LANSING, Mich. –
Michigan Veteran Homes (MVH) offer veterans and eligible dependents, a home-like environment that celebrates camaraderie, provides peace of mind and offers easy access to extraordinary skilled nursing care.
And with communities in Chesterfield Township, Grand Rapids and Marquette, each home employs an extensive staff of physicians, nurses, social workers, dietitians and recreational therapists to ensure members get the care they need while living as independently as possible.
While traditional elements of short-term and long-term care exist, such as behavioral, occupational, physical and group therapy, MVH also offers alternative therapies through the arts.
“We offer programs that help maintain or improve psychosocial well-being,” said Becky Smit, manager of the activity department and volunteer services at Michigan Veteran Homes at Grand Rapids. “Through art, wood shop, music and horticultural therapy, our members receive approximately 70 arts-related therapy treatments weekly.”
Through arts therapy, MVH focuses on the emotional, psychological and social well-being of the members. One therapy offered is painting.
“We offer an art program, which is more person-centered and focused on the individual,” said Smit.
Creative art therapies are non-invasive, non-medication-based and may reduce healthcare costs. Their impact can also be seen in improvements to cognitive, memory and motor functions.
“For some, it’s incentive therapy as this gets them out of their rooms to explore new activities,” said Vickie Reynolds, oil painting instructor for Michigan Veteran Homes at Grand Rapids. “While there are elements of physical therapy involved, painting does improve their range of motion, there are emotional healing benefits as well.”
The program is designed for experienced and novice painters and members can learn basic painting skills — all while improving their cognitive skills.
“We have members who have no background in painting at all and others who have painted previously,” said Reynolds. “Members learn to mix their own colors, do their own sketching and make critical decisions about their paintings.”
The home also has programs that are more individually based.
“Woodshop is another program we offer that focuses on the member rather than on a group,” said Smit. “Members who attend can work on projects that favor their previous experience in woodworking or we can teach new techniques. This therapy improves motor skills and builds strength and balance.”
“It also improves communication skills, can help with emotions such as grief or anger and can help reduce depression and anxiety,” she said.
Another alternative therapy offered is music which reaches about 70 members each week. Members who listen to live music have seen long-term benefits as well.
“The home has a music therapist who comes here once a week and works in all of our neighborhoods throughout the home,” said Smit. “We offer both group and individual-focused sessions and have found that music helps improve communication, promotes wellness and can enhance memory.”
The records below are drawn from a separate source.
(** * hdhomerun: packet codec, transaction client, tuner enumeration, discovery

    A shallow embedding of the protocol layer of [github.com/mdlayher/hdhomerun]
    (vendored by hdhomerun_exporter): [packet.go], [client.go], [discover.go].

    Conventions.
    - A Go [byte] is a [Byte.byte]; [b2z]/[z2b] are the conversions [int(x)]
      and [byte(n)] (the latter truncates modulo 256, as Go does).
    - A Go [int] is a [Z]; slice lengths and indexes are [nat].
    - A Go [string] is its sequence of bytes.
    - A slice expression or index that Go would refuse at run time yields
      [Panic].  The bound used here is [len], which is at most [cap], so a
      computation that never yields [Panic] here never panics in Go.
    - A nil slice and an empty slice are both the empty list, except where the
      code tests a slice against nil ([Query]); there the variable is an
      [option]. *)

From Stdlib Require Import Strings.Byte Strings.String Strings.Ascii.
From Stdlib Require Import ZArith List Lia Bool Arith.
Import ListNotations.

Local Open Scope Z_scope.

(* ================================================================== *)
(** ** Bytes *)

Abbreviation byte := Byte.byte.

Definition b2z (x : byte) : Z := Z.of_N (Byte.to_N x).

Definition z2b (z : Z) : byte :=
  match Byte.of_N (Z.to_N (z mod 256)) with
  | Some b => b
  | None => x00
  end.

Definition byte_eqb (x y : byte) : bool := Byte.eqb x y.

(** [bytes.Equal(x, y)] *)
Fixpoint bytes_eqb (x y : list byte) : bool :=
  match x, y with
  | [], [] => true
  | a :: x, b :: y => byte_eqb a b && bytes_eqb x y
  | _, _ => false
  end.

(** A byte string given by its values. *)
Definition hexs (l : list Z) : list byte := map z2b l.

(** A Go string literal as bytes. *)
Definition str (s : string) : list byte := list_byte_of_string s.

(* ================================================================== *)
(** ** Errors and results *)

(** The error values that cross the functions modelled here.  Errors built
    with [errors.New] or [fmt.Errorf] at one site are one constructor, with
    the formatted operands as arguments. *)
Inductive error : Type :=
| ErrUnexpectedEOF                      (* io.ErrUnexpectedEOF *)
| EOF                                   (* io.EOF *)
| errInvalidChecksum
| errTagLengthBuffer
| ctxCanceled                           (* context.Canceled *)
| ctxDeadlineExceeded                   (* context.DeadlineExceeded *)
| DeviceError (Message : list byte)     (* *Error *)
| errExpectedGetsetReply (typ : Z)
| errMissingNameValue
| errUnexpectedQuery (name : list byte)
| errExpectedDiscoverReply (typ : Z)
| errDeviceTypeLength (l : nat)
| errDeviceIDLength (l : nat)
| errTunerCountLength (l : nat)
| errNoDeviceType
| errNoDeviceID
| retryableError (err : error)          (* *retryableError *)
| otherError (code : nat).              (* any error of a collaborator *)

Inductive result (A : Type) : Type :=
| Ok (a : A)
| Err (e : error)
| Panic
| OutOfFuel.

Arguments Ok {A} a.
Arguments Err {A} e.
Arguments Panic {A}.
Arguments OutOfFuel {A}.

Definition bind {A B : Type} (r : result A) (k : A -> result B) : result B :=
  match r with
  | Ok a => k a
  | Err e => Err e
  | Panic => Panic
  | OutOfFuel => OutOfFuel
  end.

Notation "x <- r ;; k" := (bind r (fun x => k))
  (at level 61, r at next level, right associativity).
Notation "' p <- r ;; k" := (bind r (fun p => k))
  (at level 61, p pattern, r at next level, right associativity).

Definition returns {A : Type} (r : result A) : Prop :=
  (exists a, r = Ok a) \/ (exists e, r = Err e).

(* ================================================================== *)
(** ** Slices *)

(** [b[i:j]] *)
Definition slice (b : list byte) (i j : nat) : result (list byte) :=
  if (i <=? j)%nat && (j <=? length b)%nat
  then Ok (firstn (j - i) (skipn i b))
  else Panic.

(** [b[i:]] *)
Definition slice_from (b : list byte) (i : nat) : result (list byte) :=
  slice b i (length b).

(** [b[i]] *)
Definition index (b : list byte) (i : nat) : result byte :=
  match nth_error b i with
  | Some x => Ok x
  | None => Panic
  end.

(** [b[i] = x] *)
Definition store (b : list byte) (i : nat) (x : byte) : result (list byte) :=
  if (i <? length b)%nat
  then Ok (firstn i b ++ x :: skipn (S i) b)
  else Panic.

(** The effect on [b] of writing [w] through the aliasing window [b[i:j]],
    where [length w = j - i]. *)
Definition write_back (b : list byte) (i j : nat) (w : list byte) : list byte :=
  firstn i b ++ w ++ skipn j b.

(** [copy(dst, src)]: the new [dst] and the number of bytes copied. *)
Definition copy (dst src : list byte) : list byte * nat :=
  let n := Nat.min (length dst) (length src) in
  (firstn n src ++ skipn n dst, n).

(* ================================================================== *)
(** ** encoding/binary *)

Module binary.

(** [BigEndian.PutUint16(b, v)] *)
Definition BigEndian_PutUint16 (b : list byte) (v : Z) : result (list byte) :=
  _ <- index b 1 ;;
  b <- store b 0 (z2b (Z.shiftr v 8)) ;;
  store b 1 (z2b v).

(** [BigEndian.Uint16(b)] *)
Definition BigEndian_Uint16 (b : list byte) : result Z :=
  b1 <- index b 1 ;;
  b0 <- index b 0 ;;
  Ok (Z.lor (b2z b1) (Z.shiftl (b2z b0) 8)).

(** [BigEndian.Uint32(b)] *)
Definition BigEndian_Uint32 (b : list byte) : result Z :=
  b3 <- index b 3 ;;
  b0 <- index b 0 ;;
  b1 <- index b 1 ;;
  b2 <- index b 2 ;;
  Ok (Z.lor (Z.lor (Z.lor (b2z b3) (Z.shiftl (b2z b2) 8))
                   (Z.shiftl (b2z b1) 16))
            (Z.shiftl (b2z b0) 24)).

(** [LittleEndian.PutUint32(b, v)] *)
Definition LittleEndian_PutUint32 (b : list byte) (v : Z) : result (list byte) :=
  _ <- index b 3 ;;
  b <- store b 0 (z2b v) ;;
  b <- store b 1 (z2b (Z.shiftr v 8)) ;;
  b <- store b 2 (z2b (Z.shiftr v 16)) ;;
  store b 3 (z2b (Z.shiftr v 24)).

(** [LittleEndian.Uint32(b)] *)
Definition LittleEndian_Uint32 (b : list byte) : result Z :=
  b3 <- index b 3 ;;
  b0 <- index b 0 ;;
  b1 <- index b 1 ;;
  b2 <- index b 2 ;;
  Ok (Z.lor (Z.lor (Z.lor (b2z b0) (Z.shiftl (b2z b1) 8))
                   (Z.shiftl (b2z b2) 16))
            (Z.shiftl (b2z b3) 24)).

End binary.

(* ================================================================== *)
(** ** hash/crc32 *)

(** The table-driven CRC-32 of the Go standard library ([simplePopulateTable]
    and [simpleUpdate] of hash/crc32, which every accelerated variant
    agrees with), over the IEEE polynomial. *)
Module crc32.

Definition IEEE : Z := 0xedb88320.

Definition mask32 : Z := 0xffffffff.

(** One round of the inner loop of [simplePopulateTable]. *)
Definition round (poly crc : Z) : Z :=
  if Z.land crc 1 =? 1
  then Z.lxor (Z.shiftr crc 1) poly
  else Z.shiftr crc 1.

(** Entry [i] of the table [simpleMakeTable(poly)]. *)
Definition table_entry (poly i : Z) : Z :=
  Nat.iter 8 (round poly) i.

Definition IEEETable (i : Z) : Z := table_entry IEEE i.

(** The body of the loop of [simpleUpdate]:
    [crc = tab[byte(crc)^v] ^ (crc >> 8)]. *)
Definition update_byte (crc : Z) (v : byte) : Z :=
  Z.lxor (IEEETable (Z.lxor (Z.land crc 255) (b2z v))) (Z.shiftr crc 8).

(** [simpleUpdate(crc, tab, p)] *)
Definition simpleUpdate (crc : Z) (p : list byte) : Z :=
  Z.lxor mask32 (fold_left update_byte p (Z.lxor mask32 crc)).

Definition ChecksumIEEE (data : list byte) : Z := simpleUpdate 0 data.

(** The indexes of the table, and two checks on its entries that the
    checksum facts below rest on. *)
Definition byte_values : list Z := map Z.of_nat (seq 0 256).

(** Every table entry is a 32-bit value. *)
Definition entry_32bit (i : Z) : bool :=
  (0 <=? IEEETable i) && (IEEETable i <? 2 ^ 32).

(** Two different table entries have different top bytes. *)
Definition top_bytes_differ (i j : Z) : bool :=
  (i =? j) || negb (Z.shiftr (IEEETable i) 24 =? Z.shiftr (IEEETable j) 24).

End crc32.

(* ================================================================== *)
(** ** libhdhomerun constants *)

Module libhdhomerun.
Definition MaxPacketSize : nat := 1460.
Definition TypeDiscoverReq : Z := 0x0002.
Definition TypeDiscoverRpy : Z := 0x0003.
Definition TypeGetsetReq : Z := 0x0004.
Definition TypeGetsetRpy : Z := 0x0005.
Definition TagDeviceType : byte := x01.
Definition TagDeviceId : byte := x02.
Definition TagGetsetName : byte := x03.
Definition TagGetsetValue : byte := x04.
Definition TagErrorMessage : byte := x05.
Definition TagTunerCount : byte := x10.
Definition TagBaseUrl : byte := x2a.
End libhdhomerun.

(* ================================================================== *)
(** ** packet.go *)

Definition largeTagLength : Z := 128.

Record Tag : Type := mkTag {
  tag_Type : byte;          (* uint8 *)
  tag_Data : list byte
}.

Record Packet : Type := mkPacket {
  Type_ : Z;                (* uint16 *)
  Tags : list Tag
}.

(** The zero value [Packet{}], as of [new(Packet)] or [var p Packet]. *)
Definition zeroPacket : Packet := mkPacket 0 [].

(** [writeTagLength(n, b)]: the contents of [b] afterwards and [consumed]. *)
Definition writeTagLength (n : Z) (b : list byte) : result (list byte * nat) :=
  if negb (length b =? 2)%nat then Err errTagLengthBuffer
  else if n <? largeTagLength then
    b <- store b 0 (z2b n) ;;
    Ok (b, 1%nat)
  else
    b0 <- index b 0 ;;
    b <- store b 0 (z2b (Z.lor (b2z b0) (Z.lor 0x80 (b2z (z2b (Z.land n 0xff)))))) ;;
    b1 <- index b 1 ;;
    b <- store b 1 (z2b (Z.lor (b2z b1) (b2z (z2b (Z.shiftr n 7))))) ;;
    Ok (b, 2%nat).

(** [readTagLength(b)]: [(length, consumed)]. *)
Definition readTagLength (b : list byte) : result (Z * nat) :=
  if negb (length b =? 2)%nat then Err errTagLengthBuffer
  else
    b0 <- index b 0 ;;
    if Z.land (b2z b0) 0x80 =? 0 then Ok (b2z b0, 1%nat)
    else
      let b0' := Z.land (b2z b0) 0x7f in
      b1 <- index b 1 ;;
      let b1' := Z.shiftl (b2z b1) 7 mod 65536 in
      Ok (Z.lor b0' b1', 2%nat).

(** The first loop of [MarshalBinary]: one tag's contribution to [count]. *)
Definition count_tag (count : Z) (t : Tag) : Z :=
  let tlen := if Z.of_nat (length (tag_Data t)) >=? largeTagLength then 2 else 1 in
  count + (1 + tlen + Z.of_nat (length (tag_Data t))).

(** The body of the second loop of [MarshalBinary] on the buffer [b] and the
    cursor [i]. *)
Definition marshalTag (st : list byte * nat) (t : Tag) : result (list byte * nat) :=
  let '(b, i) := st in
  b <- store b i (tag_Type t) ;;
  let i := S i in
  w <- slice b i (i + 2) ;;
  '(w, n) <- writeTagLength (Z.of_nat (length (tag_Data t))) w ;;
  let b := write_back b i (i + 2) w in
  let i := (i + n)%nat in
  dst <- slice_from b i ;;
  let '(dst, m) := copy dst (tag_Data t) in
  let b := write_back b i (length b) dst in
  Ok (b, (i + m)%nat).

Fixpoint marshalTags (st : list byte * nat) (tags : list Tag) : result (list byte * nat) :=
  match tags with
  | [] => Ok st
  | t :: tags => st <- marshalTag st t ;; marshalTags st tags
  end.

(** [Packet.MarshalBinary] *)
Definition MarshalBinary (p : Packet) : result (list byte) :=
  let count := fold_left count_tag (Tags p) 0 in
  let b := repeat x00 (Z.to_nat (2 + 2 + count + 4)) in
  w <- slice b 0 2 ;;
  w <- binary.BigEndian_PutUint16 w (Type_ p) ;;
  let b := write_back b 0 2 w in
  w <- slice b 2 4 ;;
  w <- binary.BigEndian_PutUint16 w (count mod 65536) ;;
  let b := write_back b 2 4 w in
  '(b, _) <- marshalTags (b, 4%nat) (Tags p) ;;
  w <- slice b 0 (length b - 4) ;;
  let chk := crc32.ChecksumIEEE w in
  w <- slice_from b (length b - 4) ;;
  w <- binary.LittleEndian_PutUint32 w chk ;;
  Ok (write_back b (length b - 4) (length b) w).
Members also have opportunities to directly engage with gardening and horticulture.
“We provide an opportunity for members, using gardening and plant-based activities, to reduce stress and enhance social skills,” said Betsy Brown, a registered horticultural therapist for the home. “The group activities are meaningful and promote improvements to self-esteem while reducing boredom.”
“The activities also encourage risk taking and keeping an open mind and engaging with plants can foster curiosity, stretch the memory and encourage creativity,” she said.
Plant therapy can also help members recognize the changing seasons and trigger memories from early childhood.
“During a recent session, members were able to make a holiday snack — fresh cranberry relish,” said Brown. “As we were looking at the cranberries, this triggered a memory for one of the members who is 102, he reflected on when he used to pick berries as a kid.”
During weekly visits, therapy sessions are offered twice a day in hopes of reaching as many members as possible.
“We have group sessions in the morning and individual sessions in the afternoon,” said Brown, who has been a therapist with the home since 2000. “Typically, we have approximately ten members join us for the group session.”
While the alternative art therapies have been hugely successful in improving quality of life for the members, the home offers a variety of programs that contribute to life enrichment.
“Prior to the COVID-19 pandemic, we attended numerous social events across our local community and planned many off-site excursions,” said Smit. “We would go to baseball games, concerts and fish fries.”
“It’s more challenging now but we are offering what we can while keeping the members safe, which is our main priority,” she said.